Uphill battle: Running amok on the farm
Trainer Terry thought he'd be clever this week - sending me off to train while he got some work done on a bike park fundraiser.
Unfortunately, for him, I am easily distracted, especially in the countryside, and need constant supervision.
I turned up to Terry's farm at Lowburn expecting to walk across remote hilly farmland, but Terry, deciding he could multi-task, was building the bike ramps after directing me to run up a peak several hundred metres away, then return via a track until I got to a building.
This was going to give Terry probably 20 minutes to complete his work; however, it soon became evident I could not be left unsupervised.

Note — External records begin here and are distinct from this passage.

Lemma span_layer_ext W H t t' bg s p c : same_font t t' -> span_layer W H t' bg s p c = span_layer W H t bg s p c.
Proof.
  intros [Hf Hc]. destruct s as [[[tx ty] txt] fg]. unfold span_layer, over, text_box, text_image, glyph_height. rewrite Hf.
  destruct (box _ _ _ _ p); [|done]. destruct (txt !! _) as [ch|]; cbn [mbind option_bind]; [by apply glyph_pixel_cache|done].
Qed.

Definition span_ok (s : span) : Prop := 0 <= s.1.1.1 /\ 0 <= s.1.1.2 /\ all_bytes s.1.2.

Lemma draw_span_spec W H bg tx ty txt fg d t : screen_ok W H -> text_ok t -> span_ok (tx, ty, txt, fg) -> length d = Z.to_nat (W * H) ->
  exists d' t', draw_text_to_buffer d W H tx ty txt fg bg t = Some (d', t') /\ text_ok t' /\ same_font t t' /\
    paints W (span_layer W H t bg (tx, ty, txt, fg)) d d'.
Proof.
  intros Hs Ht (Hx & Hy & Hb) Hd. cbn [fst snd] in *.
  destruct (draw_text_to_buffer_spec W H fg bg Hs tx ty txt d t Ht Hb Hx Hy Hd) as (d' & t' & E & Ht' & Hf & Hc & P).
  exists d', t'. done.
Qed.

(** Text inside full rows does not look at what was there. *)
Lemma span_in_rows W H t bg s p c y0 y1 : span_ok s -> y0 <= s.1.1.2 -> Z.min (s.1.1.2 + 16) H <= y1 -> (p.2 < y0 \/ y1 <= p.2) -> span_layer W H t bg s p c = c.
Proof.
  destruct s as [[[tx ty] txt] fg]. unfold span_layer, over, text_box. cbn [fst snd]. intros _ Hy Hy1 Hp.
  destruct (box _ _ _ _ p) eqn:E; [apply box_spec in E; lia|done].
Qed.

(** Rows filled whole. *)
Lemma fill_rows_spec W H c y0 y1 d : screen_ok W H -> 0 <= y0 -> y1 <= H -> length d = Z.to_nat (W * H) ->
  exists d', foldM (fun bb my => fill_row bb (u32 (my * W)) W (c my)) d (range y0 y1) = Some d' /\
    paints W (over (fun p => (y0 <=? p.2) && (p.2 <? y1)) (fun p => Some (c p.2))) d d'.
Proof.
  intros Hs Hy0 Hy1 Hd. destruct (screen_small _ _ Hs).
  destruct (foldM_paints W (fun bb my => fill_row bb (u32 (my * W)) W (c my)) (fun my => over (box 0 W my (my + 1)) (fun p => Some (c p.2)))
    (range y0 y1) d _ Hd) as (d' & -> & P).
  { intros b0 my Hmy%elem_of_range Hb0. destruct (row_small W H my Hs ltac:(lia)). rewrite (wrap_small 32) by (destruct Hs as (? & ? & ?); red; lia).
    destruct (fill_row_spec W 0 W my b0 (c my)) as (b1 & E & P); [destruct Hs; lia..|]. rewrite Z.add_0_r, Z.sub_0_r in E. exists b1. split; [done|].
    refine (paints_ext _ _ _ _ _ _ P). intros p _ _. unfold over. destruct (box _ _ _ _ p) eqn:E'; [|done]. apply box_spec in E'. by assert (p.2 = my) as -> by lia. }
  exists d'. split; [done|]. refine (paints_ext _ _ _ _ _ _ P). intros p Hx _. rewrite layers_rows. unfold over.
  rewrite (bool_iff (box 0 W y0 y1 p) ((y0 <=? p.2) && (p.2 <? y1))); [done|]. rewrite box_spec, andb_true_iff, Z.leb_le, Z.ltb_lt. lia.
Qed.

Definition menu_spans (W : Z) : list span :=
  let badge := b "[RAM: 256MB]  [Ring-3 Microkernel]"%string in
  let badge_x := saturating_sub W (Z.of_nat (length badge) * 8 + 12) in
  [(10, 3, b "AGENTIC OS"%string, 0x38BDF8); (114, 3, b "File   Edit   View   Apps   Help"%string, 0xCBD5E1)] ++
  (if 400 <? badge_x then [(badge_x, 3, badge, 0x38BDF8)] else []).

Definition menu_row (H my : Z) : Z := if (my =? 0) || (my =? Z.min MENU_BAR_HEIGHT H - 1) then MENU_BAR_BORDER_COLOR else MENU_BAR_COLOR.

Definition spans_layer (W H : Z) (t : text) (bg : Z) (l : list span) : layer := layers (span_layer W H t bg) l.

(** The menu bar: its rows, and its text over them. *)
Definition menu_layer (W H : Z) (t : text) : layer := fun p c =>
  if p.2 <? Z.min MENU_BAR_HEIGHT H then spans_layer W H t MENU_BAR_COLOR (menu_spans W) p (Some (menu_row H p.2)) else c.

Lemma b_bytes s : all_bytes (b s).
Proof.
  unfold b. apply Forall_fmap, Forall_forall. intros c _. unfold compose, is_byte. pose proof (Ascii.N_ascii_bounded c). lia.
Qed.

(** The spans of a bar drawn one after the other, the last one if it has room. *)
Lemma draw_bar_spans W H bg s1 s2 s3 (room : bool) d t : screen_ok W H -> text_ok t -> span_ok s1 -> span_ok s2 -> span_ok s3 -> length d = Z.to_nat (W * H) ->
  exists d' t', (r ← draw_text_to_buffer d W H s1.1.1.1 s1.1.1.2 s1.1.2 s1.2 bg t;
                 r ← draw_text_to_buffer r.1 W H s2.1.1.1 s2.1.1.2 s2.1.2 s2.2 bg r.2;
                 if room then draw_text_to_buffer r.1 W H s3.1.1.1 s3.1.1.2 s3.1.2 s3.2 bg r.2 else Some r) = Some (d', t') /\
    text_ok t' /\ same_font t t' /\ paints W (spans_layer W H t bg ([s1; s2] ++ (if room then [s3] else []))) d d'.
Proof.
  destruct s1 as [[[x1 y1] t1] f1], s2 as [[[x2 y2] t2] f2], s3 as [[[x3 y3] t3] f3]. intros Hs Ht O1 O2 O3 Hd. cbn [fst snd].
  destruct (draw_span_spec W H bg x1 y1 t1 f1 d t Hs Ht O1 Hd) as (d1 & u1 & -> & Hu1 & S1 & P1). cbn [mbind option_bind fst snd].
  destruct (draw_span_spec W H bg x2 y2 t2 f2 d1 u1 Hs Hu1 O2) as (d2 & u2 & -> & Hu2 & S2 & P2); [by rewrite (paints_length _ _ _ _ P1)|]. cbn [mbind option_bind fst snd].
  pose proof (same_font_trans _ _ _ S1 S2) as S12. destruct room.
  - destruct (draw_span_spec W H bg x3 y3 t3 f3 d2 u2 Hs Hu2 O3) as (d3 & u3 & -> & Hu3 & S3 & P3);
      [by rewrite (paints_length _ _ _ _ P2), (paints_length _ _ _ _ P1)|].
    exists d3, u3. split_and!; [done|done|exact (same_font_trans _ _ _ S12 S3)|].
    refine (paints_ext _ _ _ _ _ _ (paints_trans _ _ _ _ _ _ P1 (paints_trans _ _ _ _ _ _ P2 P3))). intros p _ _.
    unfold spans_layer, layers. cbn [app foldl]. by rewrite (span_layer_ext W H t u2) by done; rewrite (span_layer_ext W H t u1) by done.
  - exists d2, u2. split_and!; [done..|].
    refine (paints_ext _ _ _ _ _ _ (paints_trans _ _ _ _ _ _ P1 P2)). intros p _ _.
    unfold spans_layer, layers. cbn [app foldl]. by rewrite (span_layer_ext W H t u1) by done.
Qed.

Lemma spans_in_rows W H t bg l p c y0 y1 : Forall (fun s => span_ok s /\ y0 <= s.1.1.2 /\ Z.min (s.1.1.2 + 16) H <= y1) l ->
  (p.2 < y0 \/ y1 <= p.2) -> spans_layer W H t bg l p c = c.
Proof.
  intros Hl Hp. revert c. induction Hl as [|s l (Ho & H0 & H1) _ IH]; intros c; [done|]. unfold spans_layer, layers in *. cbn [foldl].
  rewrite (span_in_rows W H t bg s p c y0 y1) by done. apply IH.
Qed.

Lemma menu_spans_ok W H : Forall (fun s => span_ok s /\ 0 <= s.1.1.2 /\ Z.min (s.1.1.2 + 16) H <= Z.min MENU_BAR_HEIGHT H) (menu_spans W).
Proof.
  unfold menu_spans, MENU_BAR_HEIGHT, saturating_sub.
  assert (forall tx txt fg, 0 <= tx -> all_bytes txt -> (fun s : span => span_ok s /\ 0 <= s.1.1.2 /\ Z.min (s.1.1.2 + 16) H <= Z.min 22 H) (tx, 3, txt, fg)) as Ho.
  { intros tx txt fg Hx Hb. unfold span_ok. cbn [fst snd]. split_and!; try done; lia. }
  apply Forall_app. split; [|destruct (_ <? _)]; repeat apply Forall_cons_2; try apply Forall_nil_2; apply Ho; (apply b_bytes || lia).
Qed.

Lemma draw_menu_bar_spec W H d t : screen_ok W H -> text_ok t -> length d = Z.to_nat (W * H) ->
  exists d' t', draw_menu_bar W H (d, t) = Some (d', t') /\ text_ok t' /\ same_font t t' /\ paints W (menu_layer W H t) d d'.
Proof.
  intros Hs Ht Hd. unfold draw_menu_bar. cbn [fst snd].
  destruct (fill_rows_spec W H (menu_row H) 0 (Z.min MENU_BAR_HEIGHT H) d Hs ltac:(lia) ltac:(lia) Hd) as (d1 & E1 & P1).
  unfold menu_row in E1. rewrite E1. cbn [mbind option_bind].
  set (badge := b "[RAM: 256MB]  [Ring-3 Microkernel]"%string). set (bx := saturating_sub W (Z.of_nat (length badge) * 8 + 12)).
  destruct (draw_bar_spans W H MENU_BAR_COLOR (10, 3, b "AGENTIC OS"%string, 0x38BDF8) (114, 3, b "File   Edit   View   Apps   Help"%string, 0xCBD5E1)
    (bx, 3, badge, 0x38BDF8) (400 <? bx) d1 t Hs Ht) as (d2 & t2 & E2 & Ht2 & S2 & P2);
    [split_and!; cbn [fst snd]; (apply b_bytes || (unfold bx, saturating_sub; lia))..|by rewrite (paints_length _ _ _ _ P1)|].
  cbn [fst snd] in E2. rewrite E2. exists d2, t2. split_and!; [done..|].
  refine (paints_ext _ _ _ _ _ _ (paints_trans _ _ _ _ _ _ P1 P2)). intros p _ Hy. unfold over, menu_layer. rewrite (proj2 (Z.leb_le 0 p.2)) by lia. cbn [andb].
  destruct (Z.ltb_spec p.2 (Z.min MENU_BAR_HEIGHT H)) as [Hin|Hout]; [done|].
  exact (spans_in_rows W H t MENU_BAR_COLOR (menu_spans W) p _ 0 _ (menu_spans_ok W H) (or_intror Hout)).
Qed.

Definition status_spans (W H : Z) : list span :=
  let footer_y := saturating_sub H 20 in
  let tip := b "Tip: Click window to focus | Drag title bar to move | Ctrl+Alt+G release mouse"%string in
  let tip_x := saturating_sub W (Z.of_nat (length tip) * 8) / 2 in
  let fps := b "60 FPS"%string in
  let fps_x := saturating_sub W (Z.of_nat (length fps) * 8 + 12) in
  [(10, footer_y + 2, b "Ready"%string, 0x34D399); (tip_x, footer_y + 2, tip, 0x94A3B8)] ++
  (if u32 (tip_x + Z.of_nat (length tip) * 8 + 20) <? fps_x then [(fps_x, footer_y + 2, fps, 0x38BDF8)] else []).

Definition status_row (H fy : Z) : Z := if fy =? saturating_sub H 20 then STATUS_BAR_BORDER_COLOR else STATUS_BAR_BG_COLOR.

(** The status bar, on screens high enough to have one. *)
Definition status_layer (W H : Z) (t : text) : layer := fun p c =>
  if has_footer H && (saturating_sub H 20 <=? p.2) && (p.2 <? H)
  then spans_layer W H t STATUS_BAR_BG_COLOR (status_spans W H) p (Some (status_row H p.2)) else c.

Lemma status_spans_ok W H : Forall (fun s => span_ok s /\ saturating_sub H 20 <= s.1.1.2 /\ Z.min (s.1.1.2 + 16) H <= H) (status_spans W H).
Proof.
  unfold status_spans, saturating_sub.
  assert (forall tx txt fg, 0 <= tx -> all_bytes txt ->
    (fun s : span => span_ok s /\ Z.max 0 (H - 20) <= s.1.1.2 /\ Z.min (s.1.1.2 + 16) H <= H) (tx, Z.max 0 (H - 20) + 2, txt, fg)) as Ho.
  { intros tx txt fg Hx Hb. unfold span_ok. cbn [fst snd]. split_and!; try done; lia. }
  apply Forall_app. split; [|destruct (_ <? _)]; repeat apply Forall_cons_2; try apply Forall_nil_2; apply Ho; (apply b_bytes || (apply Z.div_pos; lia) || lia).
Qed.

Lemma draw_status_spec W H d t : screen_ok W H -> text_ok t -> length d = Z.to_nat (W * H) ->
  exists d' t', draw_bottom_status_bar W H (d, t) = Some (d', t') /\ text_ok t' /\ same_font t t' /\ paints W (status_layer W H t) d d'.
Proof.
  intros Hs Ht Hd. unfold draw_bottom_status_bar, status_layer. cbn [fst snd].
  destruct (Z.leb_spec (saturating_sub H 20) (MENU_BAR_HEIGHT + 50)) as [Hno|Hyes].
  { exists d, t. split_and!; try done. refine (paints_ext _ _ _ _ _ _ (paints_id _ _)). intros p _ _.
    unfold has_footer. by rewrite (proj2 (Z.ltb_ge _ _)) by lia. }
  assert (has_footer H = true) as Hfoot by (unfold has_footer; apply Z.ltb_lt; lia).
  destruct (fill_rows_spec W H (status_row H) (saturating_sub H 20) H d Hs ltac:(unfold saturating_sub; lia) ltac:(lia) Hd) as (d1 & E1 & P1).
  unfold status_row in E1. rewrite E1. cbn [mbind option_bind].
  set (fy := saturating_sub H 20) in *. assert (0 <= fy) by (unfold fy, saturating_sub; lia).
  set (tip := b "Tip: Click window to focus | Drag title bar to move | Ctrl+Alt+G release mouse"%string).
  set (tx := saturating_sub W (Z.of_nat (length tip) * 8) / 2). set (fps := b "60 FPS"%string). set (fx := saturating_sub W (Z.of_nat (length fps) * 8 + 12)).
  assert (0 <= tx) by (apply Z.div_pos; unfold saturating_sub; lia). assert (0 <= fx) by (unfold fx, saturating_sub; lia).
  destruct (draw_bar_spans W H STATUS_BAR_BG_COLOR (10, fy + 2, b "Ready"%string, 0x34D399) (tx, fy + 2, tip, 0x94A3B8)
    (fx, fy + 2, fps, 0x38BDF8) (u32 (tx + Z.of_nat (length tip) * 8 + 20) <? fx) d1 t Hs Ht) as (d2 & t2 & E2 & Ht2 & S2 & P2);
    [split_and!; cbn [fst snd]; (apply b_bytes || lia)..|by rewrite (paints_length _ _ _ _ P1)|].
  cbn [fst snd] in E2. rewrite E2. exists d2, t2. split_and!; [done..|].
  refine (paints_ext _ _ _ _ _ _ (paints_trans _ _ _ _ _ _ P1 P2)). intros p _ Hy. unfold over. rewrite Hfoot. cbn [andb].
  destruct ((fy <=? p.2) && (p.2 <? H)) eqn:E; [done|].
  apply (spans_in_rows W H t STATUS_BAR_BG_COLOR (status_spans W H) p _ fy H (status_spans_ok W H)).
  apply andb_false_iff in E as [E|E]; bool_to_prop; lia.
Qed.

(** The desktop with its bars, behind the windows. *)
Definition desktop (W H : Z) (t : text) (p : point) : option Z :=
  status_layer W H t p (menu_layer W H t p (Some (background H p.2))).

Lemma same_font_refl t : same_font t t.
Proof. done. Qed.

Lemma menu_layer_ext W H t t' p c : same_font t t' -> menu_layer W H t' p c = menu_layer W H t p c.
Proof.
  intros Hs. unfold menu_layer, spans_layer, layers. destruct (_ <? _); [|done]. generalize (Some (menu_row H p.2)) as c0.
  induction (menu_spans W) as [|s l IH]; intros c0; [done|]. cbn [foldl]. by rewrite (span_layer_ext W H t t') by done.
Qed.

Lemma status_layer_ext W H t t' p c : same_font t t' -> status_layer W H t' p c = status_layer W H t p c.
Proof.
  intros Hs. unfold status_layer, spans_layer, layers. destruct (_ && _); [|done]. generalize (Some (status_row H p.2)) as c0.
  induction (status_spans W H) as [|s l IH]; intros c0; [done|]. cbn [foldl]. by rewrite (span_layer_ext W H t t') by done.
Qed.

Now, I'm a townie, so while trying to hopelessly avoid animal landmines, I darted here and there up the hill glancing suspiciously at the sheep, wondering why the fence was so high - ''Are there bulls around here?'' I yelled out to Terry. ''No, just go up the hill and don't cross the deer fence.''
Right, I huffed. I didn't quite understand how far up the hill he meant me to go, so when I got to a stream, not wanting to get my feet wet, I turned around and made my way down across to the track.
''Did you go all the way up?'' he yells, looking up from his work.
''Not quite,'' I squeaked and ran along the track.
Suddenly, a horse comes galloping towards me. I am terrified of horses. I picked up my pace and screamed out to Terry his horse was chasing me.
''Don't be silly, he's just impressed to see you running.''
I hoofed it to the building, which I took time to admire. Tucked out of sight was the Lowburn Curling Rink Club building. My solitude was abruptly disturbed with Terry running towards me asking why I had stopped, and what was I doing sightseeing.
We did a few lengths of the paddock and climbed up a hill while he talked about breaking my training into achievable ''chunks'', the first being a 5km walk/run around the countryside as part of a fundraiser he is helping organise for the Cromwell Bike Park. That sounds achievable to me.
As we walked and talked, I soon forgot about dodging poop and started to find the company of farm animals a nice distraction from the pain of exercise. So, I was quite delighted when Terry's pet sheep Weetbix and Furry ran up to us doing a prone hold to end the session.
Mum and reporter Jo McKenzie-McLean is taking on one of the biggest challenges of her life training for the Northburn Station 50km mountain run in March next year.